I read this article in The Bear and Bull (McGill's student newspaper) yesterday and found it absolutely brilliant. No, I didn't write it, but it's absolutely brilliant anyway.
Credit to the author at the bottom.
Backstory: we received an anonymous article for our school paper (of which I am editor) about being "stuck in the friend zone". A few of us found it mildly ridiculous and thus decided to write a response from "Juliet" as the anonymous writer wanted to be called "Romeo" (which I found to be pretentious and annoying). So there I was, writing my response when my sister showed me this article. I tried to write mine similarly to this one but then decided, to hell with it, I'll just ask the author if I can re-print it in the Papercut (our college paper).
He and his editor said yes!
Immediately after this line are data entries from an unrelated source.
(* ===== verification/TestsNet.v ===== *)
(** * Unit tests of the network stack and the dialling ([netstack.rs], [outbound/wireguard.rs],
      [outbound/ip.rs], [relay.rs])

    smoltcp's sockets are an instance that remembers the endpoints and refuses a
    remote port of zero, within its default limits of two addresses and two routes. *)
From S2P Require Import Prelude RustStr NetAddr Conn Outbound Config Netstack NetLife NetOutlet Outlets Timing Varint Masque MasqueLink TestKit.

Module NetstackTests.
Import NetSetup Ports Streams NetLife.

Definition smol_tcp_test : SmolTcp := {|
  tcp := tcp_socket * SocketAddr; Streams.state s := st s.1;
  may_recv s := negb (bool_decide (st s.1 = Closed)); can_recv s := negb (bool_decide (recv_queue s.1 = []));
  may_send s := bool_decide (st s.1 = Established); can_send s := bool_decide (st s.1 = Established);
  is_open s := negb (bool_decide (st s.1 = Closed));
  recv_slice n s := (Ok (take (Z.to_nat n) (recv_queue s.1)),
    (mk_tcp_socket (st s.1) (local s.1) (drop (Z.to_nat n) (recv_queue s.1)) (send_queue s.1), s.2));
  send_slice bs s := (Ok (zlen bs), (mk_tcp_socket (st s.1) (local s.1) (recv_queue s.1) (send_queue s.1 ++ bs), s.2));
  send_queue_len s := zlen (send_queue s.1);
  close s := (mk_tcp_socket FinWait1 (local s.1) (recv_queue s.1) (send_queue s.1), s.2)
|}.
#[local] Instance smol_test : Smol := {|
  smol_tcp := smol_tcp_test;
  tcp_open a p r := if sa_port r =? 0 then None else Some ((mk_tcp_socket SynSent (Some (a, p)) [] [], r) : @tcp smol_tcp_test);
  tcp_abort s := (mk_tcp_socket Closed (local s.1) (recv_queue s.1) (send_queue s.1), s.2);
  tcp_view s := s.1;
  udp := option IpAddr * Z;
  udp_open a p := Some (Some a, p);
  udp_close _ := (None, 0);
  udp_view u := u;
  udp_capacity _ := 8192;
  udp_send _ _ u := (if bool_decide (u = (None, 0)) then @UdpFail unit else UdpOk _ tt, u);
  udp_recv _ u := (@UdpWait _, u)
|}.

(** *** The device of the flush test *)
Record CloseTrackingDevice := mk_tracking { sent : Z; closed : Z }.
#[local] Instance tracking_device : AsyncDevice CloseTrackingDevice := {
  dev_poll_next d := (Pending, d);
  dev_poll_ready d := (Ready None, d);
  dev_start_send _ d := (None, mk_tracking (sent d + 1) (closed d));
  dev_poll_flush d := (Ready None, d)
}.
Definition flushing_finite_packet_batch_does_not_close_device : test :=
  let '(r, _, device) := Reactor.poll_send_packets [[1]; [2]] (mk_tracking 0 0) in
  _ ← assert (match r with Ready None => true | _ => false end);
  _ ← assert_eq (sent device) 2;
  assert_eq (closed device) 0.
Example flushing_passes : flushing_finite_packet_batch_does_not_close_device = Some tt.
Proof. run_test. Qed.

Definition dual_stack_net : option net :=
  v6 ← ip "2001:db8::2";
  unwrap (Outlets.start_net 2 2 (mk_net_config [(V4 [172; 16; 0; 2], 32); (v6, 128)] [V4 [172; 16; 0; 2]; v6] buffer_default) 1330 None).

(** [net.udp_bind(..).await] on a fresh handle. *)
Definition bind (h : nat) (addr : string) (n : net) : option (res ErrorKind SocketAddr * net) :=
  a ← TestKit.sock addr; Some (udp_bind h a n).
Definition bind_unwrap (h : nat) (addr : string) (n : net) : option (SocketAddr * net) :=
  '(r, n) ← bind h addr n; a ← unwrap r; Some (a, n).

Definition udp_addr (n : net) (h : nat) : option (option IpAddr) :=
  match socks n !! h with Some (UdpSock u) => Some (udp_view u).1 | _ => None end.
Definition udp_bind_selects_source_address_by_family : test :=
  net ← dual_stack_net;
  '(_, net) ← bind_unwrap 0 "0.0.0.0:0" net;
  '(_, net) ← bind_unwrap 1 "[::]:0" net;
  a ← udp_addr net 0; _ ← assert_eq a (source_v4 net);
  b ← udp_addr net 1; assert_eq b (source_v6 net).
Example udp_bind_selects_passes : udp_bind_selects_source_address_by_family = Some tt.
Proof. run_test. Qed.

(** The first poll of the future of [tcp_connect]. *)
Definition poll_connect (id h : nat) (target : SocketAddr) : list event := [EConnect id h target; EPoll id; EPoll id].
Definition is_pending (n : net) (id : nat) : bool :=
  match calls n !! id with Some c => match at_phase c with Parked => true | _ => false end | None => false end.
Definition local_of (target : SocketAddr) (n : net) : option (IpAddr * Z) :=
  head (omap (fun e => match e.2 with
    | TcpSock s => if bool_decide (s.2 = target) then local s.1 else None
    | UdpSock _ => None
    end) (map_to_list (socks n))).
Definition no_sockets (n : net) : bool := match map_to_list (socks n) with [] => true | _ => false end.

Definition tcp_connect_selects_source_address_by_family : test :=
  net ← dual_stack_net;
  t4 ← TestKit.sock "192.0.2.1:443"; t6 ← TestKit.sock "[2001:db8::1]:443"; s6 ← ip "2001:db8::2";
  for_each [(t4, V4 [172; 16; 0; 2]); (t6, s6)] (fun '(target, expected) =>
    net ← run (poll_connect 0 0 target) net;
    _ ← assert (is_pending net 0);
    _ ← assert_eq (fst <$> local_of target net) (Some expected);
    net ← run [ECancel 0] net;
    assert (no_sockets net)).
Example tcp_connect_selects_passes : tcp_connect_selects_source_address_by_family = Some tt.
Proof. run_test. Qed.

(** The result a call has returned. *)
Definition returned (n : net) (id : nat) : option (res ErrorKind answer) :=
  c ← calls n !! id; match at_phase c with Returned r => Some r | _ => None end.
Definition failed_tcp_connect_does_not_leave_a_socket : test :=
  net ← dual_stack_net;
  target ← TestKit.sock "192.0.2.1:0";
  net ← run [EConnect 0 0 target] net;
  r ← returned net 0; error ← unwrap_err r;
  _ ← assert_eq error Other;
  assert (no_sockets net).
Example failed_tcp_connect_passes : failed_tcp_connect_does_not_leave_a_socket = Some tt.
Proof. run_test. Qed.

Definition dropping_udp_socket_releases_its_port : test :=
  net ← dual_stack_net;
  '(local, net) ← bind_unwrap 0 "0.0.0.0:0" net;
  let port := sa_port local in
  _ ← assert (port_in_use (table_of net) Udp Ipv4 port);
  net ← run [EDrop 0] net;
  assert (negb (port_in_use (table_of net) Udp Ipv4 port)).
Example dropping_udp_socket_passes : dropping_udp_socket_releases_its_port = Some tt.
Proof. run_test. Qed.

Definition source_selection_rejects_unconfigured_family : test :=
  net ← unwrap (Outlets.start_net 2 2 (mk_net_config [(V4 [192; 0; 2; 2], 32)] [] buffer_default) 0 None);
  target ← TestKit.sock "[2001:db8::1]:443";
  error ← unwrap_err (source_for (source_v4 net) (source_v6 net) target);
  assert_eq error AddrNotAvailable.
Example source_selection_passes : source_selection_rejects_unconfigured_family = Some tt.
Proof. run_test. Qed.

(** [alive]: a weak reference to the reactor can be upgraded. *)
Definition dropping_net_keeps_reactor_alive_while_socket_exists : test :=
  net ← dual_stack_net;
  '(_, net) ← bind_unwrap 0 "0.0.0.0:0" net;
  net ← run [EDropNet] net;
  _ ← assert (alive net);
  _ ← assert (negb (is_stopped (stopped net)));
  net ← run [EDrop 0] net;
  assert (negb (alive net)).
Example dropping_net_passes : dropping_net_keeps_reactor_alive_while_socket_exists = Some tt.
Proof. run_test. Qed.

Definition shutdown_stops_existing_sockets : test :=
  net ← dual_stack_net;
  '(_, net) ← bind_unwrap 0 "0.0.0.0:0" net;
  net ← run [EShutdown; EStopAll] net;
  _ ← assert (is_stopped (stopped net));
  target ← TestKit.sock "192.0.2.1:53";
  net ← run [ECall 0 0 (SendTo [1] target); EPoll 0] net;
  r ← returned net 0; error ← unwrap_err r;
  assert_eq error ConnectionAborted.
Example shutdown_stops_passes : shutdown_stops_existing_sockets = Some tt.
Proof. run_test. Qed.

Definition udp_ports_are_unique_within_an_address_family : test :=
  net ← dual_stack_net;
  '(_, net) ← bind_unwrap 0 "0.0.0.0:15000" net;
  '(r, net) ← bind 1 "0.0.0.0:15000" net;
  conflict ← unwrap_err r; _ ← assert_eq conflict AddrInUse;
  '(v6, net) ← bind_unwrap 2 "[::]:15000" net;
  _ ← assert_eq (sa_port v6) 15000;
  net ← run [EDrop 0] net;
  '(r, _) ← bind 3 "0.0.0.0:15000" net;
  assert (is_ok r).
Example udp_ports_unique_passes : udp_ports_are_unique_within_an_address_family = Some tt.
Proof. run_test. Qed.

Definition tcp_and_udp_can_reuse_the_same_port : test :=
  net ← dual_stack_net;
  target ← TestKit.sock "192.0.2.1:443";
  net ← run (poll_connect 0 0 target) net;
  _ ← assert (is_pending net 0);
  port ← snd <$> local_of target net;
  let '(r, _) := udp_bind 1 (SockV4 [0; 0; 0; 0] port) net in
  udp ← unwrap r;
  assert_eq (sa_port udp) port.
Example tcp_and_udp_passes : tcp_and_udp_can_reuse_the_same_port = Some tt.
Proof. run_test. Qed.

Definition ephemeral_port_selection_wraps_and_reports_exhaustion : test :=
  let '(r, next) := select_port EPHEMERAL_PORT_LAST 0 (fun _ => false) in
  last ← unwrap r;
  let '(r, next) := select_port next 0 (fun port => port =? last) in
  first ← unwrap r;
  _ ← assert_eq last EPHEMERAL_PORT_LAST;
  _ ← assert_eq first EPHEMERAL_PORT_FIRST;
  let used port := (port =? last) || ((EPHEMERAL_PORT_FIRST <=? port) && (port <=? EPHEMERAL_PORT_LAST)) in
  exhausted ← unwrap_err (select_port next 0 used).1;
  assert_eq exhausted AddrNotAvailable.
Example ephemeral_port_passes : ephemeral_port_selection_wraps_and_reports_exhaustion = Some tt.
Proof. run_test. Qed.
End NetstackTests.

Module DialTests.
Import WgConf NetSetup IpDial Timing.

Definition config : option WgConfig :=
  endpoint ← TestKit.sock "192.0.2.1:2408"; v6 ← parse_ipv6 (str_bytes "2001:db8::2");
  Some (mk_config (replicate 32 1) (replicate 32 2) endpoint (0, 0, 0) [172; 16; 0; 2] v6).
Definition net_config_contains_dual_stack_addresses_and_routes : test :=
  c ← config;
  let net := wg_net_config c in
  v6 ← ip "2001:db8::2";
  let v4 := V4 [172; 16; 0; 2] in
  _ ← assert_eq (ip_addrs net) [(v4, 32); (v6, 128)];
  assert_eq (gateways net) [v4; v6].
Example net_config_passes : net_config_contains_dual_stack_addresses_and_routes = Some tt.
Proof. run_test. Qed.

Definition v6_addr (n : Z) : SocketAddr := socket_addr_new (V6 (concat (map (to_be 2) [0x2001; 0xdb8; 0; 0; 0; 0; 0; n]))) 443.
Definition happy_eyeballs_interleaves_ipv4_and_ipv6 : test :=
  let v4a := SockV4 [192; 0; 2; 1] 443 in let v4b := SockV4 [192; 0; 2; 2] 443 in
  assert_eq (interleave_addresses [v4a; v4b; v6_addr 1; v6_addr 2]) [v4a; v6_addr 1; v4b; v6_addr 2].
Example happy_eyeballs_interleaves_passes : happy_eyeballs_interleaves_ipv4_and_ipv6 = Some tt.
Proof. run_test. Qed.

(** The test's connector, with its delays in milliseconds. *)
Definition happy_eyeballs_uses_ipv6_when_ipv4_stalls : test :=
  let v4 := SockV4 [192; 0; 2; 1] 443 in let v6 := v6_addr 1 in
  let connect target : Timing.run IpTime.outcome :=
    if is_ipv4 target then At 2000 (inr TimedOut) else At 0 (inl (mk_connected (sa_port target) None)) in
  let '(elapsed, r) := IpTime.race connect 0 0 None (interleave_addresses [v4; v6]) in
  '(_, selected) ← r;
  _ ← assert_eq selected v6;
  assert (elapsed <? 1000).
Example happy_eyeballs_stalls_passes : happy_eyeballs_uses_ipv6_when_ipv4_stalls = Some tt.
Proof. run_test. Qed.

(** The client is gone, the other side silent. *)
Definition client_close_does_not_wait_forever_for_remote : test :=
  let c := fresh [] Conn.Closed (mk_script [] Silent [(0, ReadEnd ToOutlet); (0, Flushed ToOutlet); (0, OutletShut None); (10, Tick)]) in
  assert (match (Relay.copy_with_drain 10 c).1 with Hang => false | _ => true end).
Example client_close_passes : client_close_does_not_wait_forever_for_remote = Some tt.
Proof. run_test. Qed.
End DialTests.

Module PumpTests.
Import Masque Framed.

(** A pump that waits for the edge, and the stream over it. *)
Definition dropping_framed_stream_aborts_its_pump : test :=
  let s := wrap_data_framing (V:=Rfc9000.codec) (fun _ => 1) (mk_rs [] Silent) in
  _ ← assert (running s);
  assert (negb (running (drop_stream s))).
Example dropping_framed_stream_passes : dropping_framed_stream_aborts_its_pump = Some tt.
Proof. run_test. Qed.
End PumpTests.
Booyeah!
so, without further ado, here it is:
Misogyny in the Friend Zone
It’s easy to be a feminist on paper, yet the day-to-day actions of
many well-meaning men contradict their feminist principles and point to
an underlying misogyny. One of the sources of this unconscious misogyny
is the infamous “friend zone” and the reaction it sparks in some men,
demeaning women in the process.
The main problem with men in the friend zone is their tendency to act
as if they’re the victim of some horrible crime. This belief is
encapsulated perfectly in one of the many BroTips—cheesy pieces of
advice for men lacking common sense— floating around my News Feed:
“Ladies, guys are sick of hearing you ask where all of the ‘nice guys’
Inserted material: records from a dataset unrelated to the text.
(** * testsuite/rla/run.py: the RLA round-trip test driver

    The script prepends two entries to [sys.path], imports the shared
    helper module [runtest], builds one command string out of the
    fragments [runtest.rw_command] returns for fifteen fixture files,
    hands it to [runtest.runtest] and leaves through [sys.exit] with what
    that call returned.

    The helper module is not part of the script.  Its three attributes
    used here ([parent], [rw_command], [runtest]) and the effect of
    importing it are parameters of the development; they act on an
    abstract [World] (file system, child processes, whatever the helper
    owns) and may raise.  The script itself is a program in a small
    state-and-exception monad over the interpreter state; every call that
    leaves the script is logged in a trace. *)

From Stdlib Require Import List String Ascii ZArith Lia Bool.
Import ListNotations.
Local Open Scope string_scope.
Local Open Scope list_scope.

Set Implicit Arguments.

(** ** Python values and exceptions *)

(** The objects [runtest.runtest] may hand back and [sys.exit] accepts. *)
Inductive pyval : Type :=
| PyInt (n : Z)
| PyStr (s : string)
| PyNone.

Section Interpreter.

(** What the helper module owns and may change. *)
Variable World : Type.
(** The exceptions helper code may raise. *)
Variable exn : Type.
(** * Session lifecycle and logging façade of the two walkthroughs

    A shallow embedding of [src/selenium_setup_guide.py] (the
    [WebAutomation] session, the driver set-up, the functional examples
    and [main]) and of [src/python_debug_logging.py] (the logging
    examples, the [AppLogger] façade, the decorator [log_function_call],
    the [DaifukuShop] example and the script), each part followed by
    the properties proved about it.

    Python integers are [Z], strings are [string] (UTF-8 bytes), a
    dictionary is a [gmap], an object attribute that may be [None] is an
    [option].  A Python function that may raise is a state transformer
    returning an [outcome]. *)

From Stdlib Require Import ZArith Ascii String List Lia SpecFloat.
From stdpp Require Import base option gmap strings list pretty.

Open Scope Z_scope.
Open Scope string_scope.

(* ===================================================================== *)
(** ** Python control flow: exceptions over an explicit state            *)
(* ===================================================================== *)

Module Py.

(** An exception instance: the name of its class and [str(e)]. *)
Record exc := Exc { exc_class : string; exc_str : string }.

Inductive outcome (A : Type) :=
| Ret (a : A)
| Raise (e : exc).
Arguments Ret {A} a.
Arguments Raise {A} e.

(** A statement sequence over a state [S]. *)
Definition M (S A : Type) : Type := S -> outcome A * S.

Definition ret {S A} (a : A) : M S A := fun s => (Ret a, s).

Definition bind {S A B} (m : M S A) (k : A -> M S B) : M S B :=
  fun s => match m s with
           | (Ret a, s') => k a s'
           | (Raise e, s') => (Raise e, s')
           end.

Definition raise {S A} (e : exc) : M S A := fun s => (Raise e, s).

(** [try: body / except Exception as e: handler e]. *)
Definition try_except {S A} (body : M S A) (handler : exc -> M S A) : M S A :=
  fun s => match body s with
           | (Ret a, s') => (Ret a, s')
           | (Raise e, s') => handler e s'
           end.

(** [try: body / finally: fin].  The [finally] suite always runs; an
    exception it raises replaces the outcome of the body. *)
Definition try_finally {S A} (body : M S A) (fin : M S unit) : M S A :=
  fun s => match body s with
           | (r, s') =>
               match fin s' with
               | (Ret _, s'') => (r, s'')
               | (Raise e, s'') => (Raise e, s'')
               end
           end.

Definition get {S} : M S S := fun s => (Ret s, s).
Definition modify {S} (f : S -> S) : M S unit := fun s => (Ret tt, f s).

(** [for x in xs: body x]. *)
Fixpoint for_each {S A} (xs : list A) (body : A -> M S unit) : M S unit :=
  match xs with
  | [] => ret tt
  | x :: xs' => bind (body x) (fun _ => for_each xs' body)
  end.

Definition is_raise {A} (r : outcome A) : bool :=
  match r with Raise _ => true | Ret _ => false end.

Module Notations.
Notation "x <- c1 ;; c2" := (bind c1 (fun x => c2))
  (at level 100, c1 at next level, right associativity).
Notation "c1 ;; c2" := (bind c1 (fun _ => c2))
  (at level 100, right associativity).
End Notations.

End Py.

(** The five levels of the [logging] module, with their numeric values;
    both source files use them. *)
Inductive Level := DEBUG | INFO | WARNING | ERROR | CRITICAL.

Definition levelno (l : Level) : Z :=
  match l with
  | DEBUG => 10 | INFO => 20 | WARNING => 30 | ERROR => 40 | CRITICAL => 50
  end.

Definition levelname (l : Level) : string :=
  match l with
  | DEBUG => "DEBUG" | INFO => "INFO" | WARNING => "WARNING"
  | ERROR => "ERROR" | CRITICAL => "CRITICAL"
  end.

(** [logging.NOTSET]. *)
Definition NOTSET : Z := 0.

(* ===================================================================== *)
(** ** selenium_setup_guide.py                                           *)
(* ===================================================================== *)

Module Selenium.
Import Py Py.Notations.

(** A live browser (the [WebDriver] object) and a located element. *)
Definition handle := nat.
Definition element := nat.

(** The calls the module makes on its collaborators: the driver
    manager, the browser driver and [time.sleep]. *)
Inductive call :=
| Install                                          (* ChromeDriverManager().install() *)
| Chrome (arguments : list string)                 (* webdriver.Chrome(service=, options=) *)
| ImplicitlyWait (h : handle) (seconds : Z)        (* driver.implicitly_wait(n) *)
| Get (h : handle) (url : string)                  (* driver.get(url) *)
| FindElement (h : handle) (by_ value : string)    (* driver.find_element(by, value) *)
| FindElements (h : handle) (by_ value : string)   (* driver.find_elements(by, value) *)
| SendKeys (h : handle) (e : element) (keys : string)  (* element.send_keys(keys) *)
| Text (h : handle) (e : element)                  (* element.text *)
| SaveScreenshot (h : handle) (filename : string)  (* driver.save_screenshot(f) *)
| Quit (h : handle)                                (* driver.quit() *)
| Sleep (seconds : Z).                             (* time.sleep(n) *)

#[global] Instance call_eq_dec : EqDecision call.
Proof. solve_decision. Defined.

(** The collaborators are not part of the repository: how each call
    answers after a given history of calls is a parameter.  [rm_fail]
    says whether the call raises; the other fields are the values
    returned by a call that does not. *)
Record Remote := {
  rm_fail : list call -> call -> option exc;
  rm_element : list call -> element;
  rm_elements : list call -> list element;
  rm_text : list call -> element -> string
}.

(** The module state: the [driver] attribute of the one
    [WebAutomation] object, every collaborator call issued so far
    (oldest first) and the records passed to the module [logger]. *)
Record state := {
  driver : option handle;
  calls : list call;
  logged : list (Level * string)
}.

Definition set_driver (d : option handle) (s : state) : state :=
  {| driver := d; calls := calls s; logged := logged s |}.
Definition add_call (c : call) (s : state) : state :=
  {| driver := driver s; calls := calls s ++ [c]; logged := logged s |}.
Definition add_log (l : Level) (m : string) (s : state) : state :=
  {| driver := driver s; calls := calls s; logged := logged s ++ [(l, m)] |}.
are. They’re in the friend zone, where you left them.”
Men who buy into the nice guy-asshole binary usually do so based on
an experience where they, as seemingly nice guys, were passed over for
an asshole, leading them to believe that all women like assholes.
Upholding this narrative demeans women by looking condescendingly
upon their choice of sexual partners simply because they aren’t you. By
failing to respect the choices women make in their lives, you belittle
their intelligence and freewill. It’s bad enough when you do this to one
woman, but when you extend this attitude towards all of the women in
your life and beyond, the problem becomes far worse. This type of
attitude can foster hate towards women, and in our patriarchal society
this is the last thing we need. Yet unfortunately, it seems that a major
source of violence against women comes exactly from these types of
private day-to-day relationships.
In light of this, I’m going to offer some advice to help men escape
the nice guy vs. asshole binary, and the hatred it often brings about.
First, stop looking at yourselves as nice guys. If your entire
friendship with a girl is based upon potentially sleeping with her, you
went into the friendship with ulterior motives and thus aren’t nice at
all. This is also why I choose to refer to the “friend zone” as the “no
sex zone”; she may look at you as a friend, but you certainly don’t look
at her like that. So when she inevitably rejects you and tells you she
just wants to be friends, I can promise you won’t be.
Second, stop believing you’re perfect. Too many guys have a hard time
recognizing the reason(s) why a girl doesn’t like them. Instead of
looking at themselves and wondering why they didn’t get the girl, they
just blame it on assholes and the girls who love them. Maybe you and her
just didn’t click, maybe you weren’t being the best version of you, or
maybe you just said the wrong things. Whatever the reason, something did
go wrong, and you should figure out why, instead of blaming the girl or
the entire female population.
Finally, be honest with yourself. If you can’t be just friends with
her, remove yourself. If you want to sleep with her, don’t try to
bullshit being “friends” with her. This will help you develop more
authentic friendships and save yourself the bitterness and hate you may
experience in the “no sex zone.” Guys, stop complaining and start
thinking. The women in your life will appreciate it and you may also
find yourself in the “no sex zone” a lot less often.
Written by: Davide Mastracci
As you can tell, that's a much higher level of writing than I will attain in my journalism career but it's okay. Because it's awesome!
I will save my rants about friend-zoning for a later date.